RECORDED DATA
- - -

(** * Proteus gripper tele-operation: the control core of
      [software/teleop_nonhaptic_filtered.py]

    A shallow embedding of [MotorControlApp]: the mirror control loop
    ([motor_control]), the monitor loop ([monitor_motors]), the two homing
    procedures ([home_trigger], [home_gripper]), the lazy controller cache
    ([initialize_controllers]) and the alpha setter ([update_alpha]).

    Python floats are IEEE binary64 numbers; they are modelled by Rocq's
    primitive floats, which are the same numbers with the same rounding.
    Coroutines are modelled in a state-and-exception monad over the
    application object; every [await] consults an environment that says what
    the motor driver answered, whether the task was cancelled at that
    suspension point, and whether the operator pressed STOP meanwhile. *)

From Stdlib Require Import PrimFloat ZArith List Bool String Lia.
From stdpp Require Import base option list gmap.
Import ListNotations.

Set Warnings "-inexact-float".
Local Open Scope Z_scope.

(** ** Data *)

(** A [moteus.Controller] object.  [obj] is the identity of the Python object
    (its allocation number), [id] the bus id of the actuator it addresses:
    1 is the trigger (leader), 2 the gripper (follower). *)
Record Controller : Type := mkController { obj : nat; id : Z }.

(** [moteus.Stream(controller)]: a diagnostic stream writes to the
    controller it was built from. *)
Record Stream : Type := mkStream { stream_controller : Controller }.

(** The reply of a query: [state.values[moteus.Register.POSITION]] and
    [state.values[moteus.Register.TORQUE]]. *)
Record Result : Type := mkResult { POSITION : float; TORQUE : float }.

(** Calls on a controller.  [set_position] carries the keyword arguments the
    source passes; [velocity] is omitted in the follower command. *)
Inductive command : Type :=
| set_stop
| query
| set_position (position : float) (velocity : option float)
               (maximum_torque : float).

Inductive button : Type := go_btn | stop_btn | hometrig_btn | homegrip_btn.

Inductive exn : Type :=
| TransportError      (* an Exception raised by a driver call *)
| CancelledError      (* asyncio cancellation: a BaseException *)
| AttributeError      (* [None.values] *)
| TypeError           (* arithmetic on [None] *)
| KeyError            (* [self.controllers[i]] on a missing key *)
| UnboundLocalError.  (* a local read before its assignment *)

(** [except Exception] catches everything but the cancellation. *)
Definition is_Exception (e : exn) : bool :=
  match e with CancelledError => false | _ => true end.

(** Calls posted to the GUI thread with [root.after(0, ...)]. *)
Inductive gui_call : Type :=
| update_positions (trigger_pos gripper_pos trigger_torque gripper_torque : float)
| showinfo (title message : string)
| showerror (title : string) (reason : exn)
| config (b : button) (enabled : bool).

(** What a coroutine does that is visible outside it, in order. *)
Inductive event : Type :=
| Call (c : Controller) (cmd : command)        (* await c.cmd(...) *)
| StreamCommand (s : Stream) (data : string)   (* await stream.command(data) *)
| Sleep (seconds : float)                      (* await asyncio.sleep(seconds) *)
| After (g : gui_call)                         (* root.after(0, g) *)
| Stdout (e : exn).                            (* print(f"Monitoring error: {e}") *)

(** The physical actuator an event reaches. *)
Definition target (ev : event) : option Z :=
  match ev with
  | Call c _ => Some (id c)
  | StreamCommand s _ => Some (id (stream_controller s))
  | _ => None
  end.

(** The fields of [MotorControlApp] set in [__init__].  [alpha_entry] is the
    text of the entry widget as [float(...)] reads it: [None] is a text that
    raises [ValueError]. *)
Record App : Type := mkApp {
  controller : Controller;
  stream : Stream;
  running : bool;
  monitoring : bool;
  homing_trigger : bool;
  homing_gripper : bool;
  controllers : gmap Z Controller;
  prevfiltpos : option float;
  alpha : float;
  alpha_entry : option float;
  enabled : button -> bool
}.

(** The local variables [c1], [c2] of the running homing coroutine. *)
Record frame : Type := mkFrame { c1 : option Controller; c2 : option Controller }.

(** The application object together with the bookkeeping of the model:
    every [Controller] constructed so far, the events so far, and the number
    of suspension points passed. *)
Record World : Type := mkWorld {
  app : App;
  locals : frame;
  heap : list Controller;
  trace : list event;
  awaits : nat
}.

(** ** The environment of a coroutine *)

Inductive reply : Type :=
| Returns (r : option Result)
| Fails.                       (* the driver raised *)

Record tick : Type := mkTick {
  answer : reply;        (* what the driver answers, if this await is a driver call *)
  cancelled : bool;      (* the task is cancelled at this suspension point *)
  stop_pressed : bool;   (* the GUI thread ran [stop_control] meanwhile *)
  alpha_pressed : option (option float)
                         (* the GUI thread ran [update_alpha] meanwhile, the
                            entry reading as given ([None]: not a number) *)
}.

Definition env : Type := nat -> tick.

(** ** Field updates *)

Definition with_running (b : bool) (a : App) : App :=
  mkApp (controller a) (stream a) b (monitoring a) (homing_trigger a)
        (homing_gripper a) (controllers a) (prevfiltpos a) (alpha a)
        (alpha_entry a) (enabled a).

Definition with_homing_trigger (b : bool) (a : App) : App :=
  mkApp (controller a) (stream a) (running a) (monitoring a) b
        (homing_gripper a) (controllers a) (prevfiltpos a) (alpha a)
        (alpha_entry a) (enabled a).

Definition with_homing_gripper (b : bool) (a : App) : App :=
  mkApp (controller a) (stream a) (running a) (monitoring a) (homing_trigger a)
        b (controllers a) (prevfiltpos a) (alpha a)
        (alpha_entry a) (enabled a).

Definition with_controllers (m : gmap Z Controller) (a : App) : App :=
  mkApp (controller a) (stream a) (running a) (monitoring a) (homing_trigger a)
        (homing_gripper a) m (prevfiltpos a) (alpha a)
        (alpha_entry a) (enabled a).

Definition with_prevfiltpos (p : option float) (a : App) : App :=
  mkApp (controller a) (stream a) (running a) (monitoring a) (homing_trigger a)
        (homing_gripper a) (controllers a) p (alpha a)
        (alpha_entry a) (enabled a).

Definition with_alpha (v : float) (a : App) : App :=
  mkApp (controller a) (stream a) (running a) (monitoring a) (homing_trigger a)
        (homing_gripper a) (controllers a) (prevfiltpos a) v
        (alpha_entry a) (enabled a).

Definition with_alpha_entry (t : option float) (a : App) : App :=
  mkApp (controller a) (stream a) (running a) (monitoring a) (homing_trigger a)
        (homing_gripper a) (controllers a) (prevfiltpos a) (alpha a)
        t (enabled a).

Definition button_eqb (x y : button) : bool :=
  match x, y with
  | go_btn, go_btn | stop_btn, stop_btn
  | hometrig_btn, hometrig_btn | homegrip_btn, homegrip_btn => true
  | _, _ => false
  end.

(** [b.config(state=...)] *)
Definition with_button (b : button) (st : bool) (a : App) : App :=
  mkApp (controller a) (stream a) (running a) (monitoring a) (homing_trigger a)
        (homing_gripper a) (controllers a) (prevfiltpos a) (alpha a)
        (alpha_entry a) (fun x => if button_eqb x b then st else enabled a x).

Definition with_app (f : App -> App) (w : World) : World :=
  mkWorld (f (app w)) (locals w) (heap w) (trace w) (awaits w).

Definition with_locals (l : frame) (w : World) : World :=
  mkWorld (app w) l (heap w) (trace w) (awaits w).

Definition emit (ev : event) (w : World) : World :=
  mkWorld (app w) (locals w) (heap w) (trace w ++ [ev]) (awaits w).

(** ** Coroutines *)

(** How a block of statements ends: it falls through with a value, it
    executes [return], it raises, or the model's iteration budget ran out
    while the coroutine was still inside its loop. *)
Inductive ctl (A : Type) : Type :=
| Val (a : A)
| Ret
| Exn (e : exn)
| Running.

Arguments Val {A} a.
Arguments Ret {A}.
Arguments Exn {A} e.
Arguments Running {A}.

Definition M (A : Type) : Type := env -> World -> ctl A * World.

Definition ret {A} (a : A) : M A := fun _ w => (Val a, w).

Definition bind {A B} (m : M A) (k : A -> M B) : M B :=
  fun E w =>
    match m E w with
    | (Val a, w') => k a E w'
    | (Ret, w') => (Ret, w')
    | (Exn e, w') => (Exn e, w')
    | (Running, w') => (Running, w')
    end.

Declare Scope py_scope.
Delimit Scope py_scope with py.
Notation "'let!' x ':=' m 'in' k" := (bind m (fun x => k))
  (at level 10, x pattern, m at level 100, k at level 200) : py_scope.
Notation "m '>>' k" := (bind m (fun _ => k))
  (at level 90, right associativity) : py_scope.
Local Open Scope py_scope.

Definition return_ {A} : M A := fun _ w => (Ret, w).
Definition raise {A} (e : exn) : M A := fun _ w => (Exn e, w).
Definition still_running {A} : M A := fun _ w => (Running, w).

Definition gets {A} (f : App -> A) : M A := fun _ w => (Val (f (app w)), w).
Definition modify (f : App -> App) : M unit := fun _ w => (Val tt, with_app f w).
Definition post (g : gui_call) : M unit := fun _ w => (Val tt, emit (After g) w).
Definition print (e : exn) : M unit := fun _ w => (Val tt, emit (Stdout e) w).

(** [stop_control]: the STOP button. *)
Definition stop_control_app (a : App) : App :=
  with_button stop_btn false (with_button go_btn true (with_running false a)).

(** [update_alpha] (l.102-116) as the GUI thread runs it on the entry text
    [typed]: a number in the unit interval becomes the coefficient, anything
    else is replaced in the entry by the coefficient in force. *)
Definition update_alpha_app (typed : option float) (a : App) : App :=
  match typed with
  | Some new_alpha =>
      if ((0 <=? new_alpha) && (new_alpha <=? 1))%float
      then with_alpha new_alpha (with_alpha_entry typed a)
      else with_alpha_entry (Some (alpha a)) a
  | None => with_alpha_entry (Some (alpha a)) a
  end.

(** Passing a suspension point: the event is logged, the GUI thread may
    have pressed STOP or run [update_alpha] meanwhile, and the task may be
    cancelled there.  A coroutine is followed on its own: what the other
    coroutines of the event loop do while it is suspended is not part of
    this. *)
Definition suspend (ev : event) (w : World) (t : tick) : World :=
  let w1 := mkWorld (app w) (locals w) (heap w) (trace w ++ [ev]) (S (awaits w)) in
  let w2 := if stop_pressed t then with_app stop_control_app w1 else w1 in
  match alpha_pressed t with
  | Some typed => with_app (update_alpha_app typed) w2
  | None => w2
  end.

- - -

YOUR GOAL
Keeping every character as it is, restate the lines above that run from the line with "t (enabled a)." through the line with "w => (Ret, w).", both included, and nothing else.

THE ANSWER
        t (enabled a).

Definition button_eqb (x y : button) : bool :=
  match x, y with
  | go_btn, go_btn | stop_btn, stop_btn
  | hometrig_btn, hometrig_btn | homegrip_btn, homegrip_btn => true
  | _, _ => false
  end.

(** [b.config(state=...)] *)
Definition with_button (b : button) (st : bool) (a : App) : App :=
  mkApp (controller a) (stream a) (running a) (monitoring a) (homing_trigger a)
        (homing_gripper a) (controllers a) (prevfiltpos a) (alpha a)
        (alpha_entry a) (fun x => if button_eqb x b then st else enabled a x).

Definition with_app (f : App -> App) (w : World) : World :=
  mkWorld (f (app w)) (locals w) (heap w) (trace w) (awaits w).

Definition with_locals (l : frame) (w : World) : World :=
  mkWorld (app w) l (heap w) (trace w) (awaits w).

Definition emit (ev : event) (w : World) : World :=
  mkWorld (app w) (locals w) (heap w) (trace w ++ [ev]) (awaits w).

(** ** Coroutines *)

(** How a block of statements ends: it falls through with a value, it
    executes [return], it raises, or the model's iteration budget ran out
    while the coroutine was still inside its loop. *)
Inductive ctl (A : Type) : Type :=
| Val (a : A)
| Ret
| Exn (e : exn)
| Running.

Arguments Val {A} a.
Arguments Ret {A}.
Arguments Exn {A} e.
Arguments Running {A}.

Definition M (A : Type) : Type := env -> World -> ctl A * World.

Definition ret {A} (a : A) : M A := fun _ w => (Val a, w).

Definition bind {A B} (m : M A) (k : A -> M B) : M B :=
  fun E w =>
    match m E w with
    | (Val a, w') => k a E w'
    | (Ret, w') => (Ret, w')
    | (Exn e, w') => (Exn e, w')
    | (Running, w') => (Running, w')
    end.

Declare Scope py_scope.
Delimit Scope py_scope with py.
Notation "'let!' x ':=' m 'in' k" := (bind m (fun x => k))
  (at level 10, x pattern, m at level 100, k at level 200) : py_scope.
Notation "m '>>' k" := (bind m (fun _ => k))
  (at level 90, right associativity) : py_scope.
Local Open Scope py_scope.

Definition return_ {A} : M A := fun _ w => (Ret, w).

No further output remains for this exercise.